The falconers legs burn as they carry falconer and eagle to ever higher and wilder places. Perhaps two hours later, the falconer and eagle reach the ridge, 3,500 feet up, facing a gale, frozen snow stinging their face, but bouncing off the eagles perfectly formed plumage. The eagle is held aloft and on vast wings, immediately climbs into the impossible gale, mastering the wind, the terrain and this place that she is built for. She makes a pitch of perhaps 2,500 feet above the ridge and starts to survey the land below, quartering the ridge and loyally keeping the falconer at the centre of her range. An hour since she last alighted, suddenly the eagle pulls in her sails, rolls over on one wing and describing the scimitar shape that makes her most aerodynamic, she lets gravity pull her hurtling at terrifying speed back to ground.
She vanishes behind a hump in the landscape. Now feeling unbearably slow, reassured by the beep of the receiver receiving information from directional tracking transmitter that the eagle carries, the falconer heads for the spot that the eagle is estimated to be in.
When their eyes finally fall on the eagle, she has her head held high, her crest up, wings spread mantling over the quarry she has taken.
Now, for the first time in 40 years of falconry, the falconer hopes the eagle has not taken her natural quarry, a mountain hare.

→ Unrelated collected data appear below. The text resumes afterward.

(* ===== verification/SubmitFlow.v ===== *)
(** * Solend submission: the handlers and the tracker

    The handoff of a plan for the user's signature, the submission of what the user
    signed, what the API asks for, and the rounds of the confirmation tracker, as
    programs over the stores they share, the node, the clocks and the audit log. *)
From S2P Require Import Prelude Interaction WatcherBase RustText Solana SdkTypes TxLifecycle.
From S2P Require Import TxTracker SubmitStores.
From S2P Require IntentProgram CanonicalIntent ApprovalStore LendingPolicy SigningTool.
#[local] Open Scope string_scope.
#[local] Open Scope Z_scope.

(** ** What the API answers *)
Inductive SolendRetrievalResult :=
| GFound (signing_request_id intent_id : Uuid) (session_wallet unsigned_tx_b64 : string)
    (obligation_signer_backend_partial : bool) (last_valid_block_height expires_at_unix_ms verified_slot : Z)
    (simulation_slot units_consumed : option Z)
| GSubmitted (signing_request_id intent_id : Uuid) (tx_signature : string) (last_valid_block_height : Z)
| GConfirming (signing_request_id intent_id : Uuid) (tx_signature : string)
    (slot last_valid_block_height : Z)
| GFinalized (signing_request_id intent_id : Uuid) (tx_signature : string) (slot : Z)
| GFailed (signing_request_id intent_id : Uuid) (tx_signature err : string)
| GConfirmationTimeout (signing_request_id : Uuid) (tx_signature : string)
    (last_valid_block_height current_block_height : Z) (requires_reproposal : bool) (reason : string)
| GRejected (signing_request_id : Uuid) (error_type message : string)
| GBroadcastFailed (signing_request_id : Uuid) (error_type message : string)
| GPreSubmitExpired (reason : string)
| GNotFound
| GExpired.
Inductive SolendSubmitResult :=
| PSubmitted (signing_request_id intent_id : Uuid) (session_wallet tx_signature : string)
    (verified_slot last_valid_block_height : Z)
| PRecovered (signing_request_id : Uuid) (tx_signature : string) (recorded_at_unix_ms : Z)
| PNotFound
| PExpired (reason : string)
| PRejected (error_type message : string)
| PBroadcastFailed (signing_request_id : Uuid) (error_type message : string).
Inductive Reply := RetrieveReply (r : SolendRetrievalResult) | SubmitReply (r : SolendSubmitResult).

(** [SolendSubmitOutcome] *)
Inductive SolendSubmitOutcome :=
| OSubmitted (tx_signature : string) (intent_id : Uuid) (session_wallet : Pubkey)
    (verified_slot last_valid_block_height : Z) (signed_bytes : list byte)
| ONotFound
| OExpired (reason : string)
| ORejected (error_type message : string)
| OBroadcastFailed (error_type message : string).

If she has taken some other quarry item, this scene may repeat itself tomorrow.
If she has taken a hare, the falconers day is done, the eagle has fulfilled her evolutionary purpose, the falconer has the satisfaction that he or she has the eagle flying as well as her wild counterpart. Without any farming or carbon creating global shipping of food, in the most natural of ways, the eagle will eat warm food while the falconer patiently waits, and after a long walk off the mountain and back to the cottage, the falconer will eat healthy and sustainable food tonight. BUT, the rest of the money spent, work done, time invested and sacrifices made are wasted, the falconer has to stop. To continue to fly on this hill and have the eagle bristle with purpose, fitness and instinct once more and take another hare, the falconer would be making themselves a criminal.
This eagle is not a ‘breed’ created by man for a purpose, it is a species shaped by evolution. It is not a wanton killer or pest control device, it is a highly developed and balanced predator, trained by someone of unbelievable determination and patience, not to kill - that is instinct, but to be loyal so the falconer can learn and understand the species and further their work in conserving the species.
This eagle is not a shotgun or rifle, invented to make killing easy and repeatable on massive scale. It is a predator that will kill only one quarry item and then only every few days or so. It is a species of balance, power and grace.
Killing a hare on day one now sees the falconer lost to the sport, unable to continue on this land, unable to afford to look for an alternative that ticks all that the government and Police expectations.
The falconer is disappointed and saddened.
The big loser is the eagle, once again at the will of the government, destined to fly no more until the falconers funds and time allow the search for land to resume in a cycle that will likely end up bankrupting them and destined to see the eagle never fly again.
This ladies and gentleman is the admittedly prosaic, but very very real place that the government leaves us.
Calling on the Scottish Parliament to urge the Scottish Government to amend the Animals and Wildlife Act 2020 to allow mountain hares to be hunted for the purposes of falconry.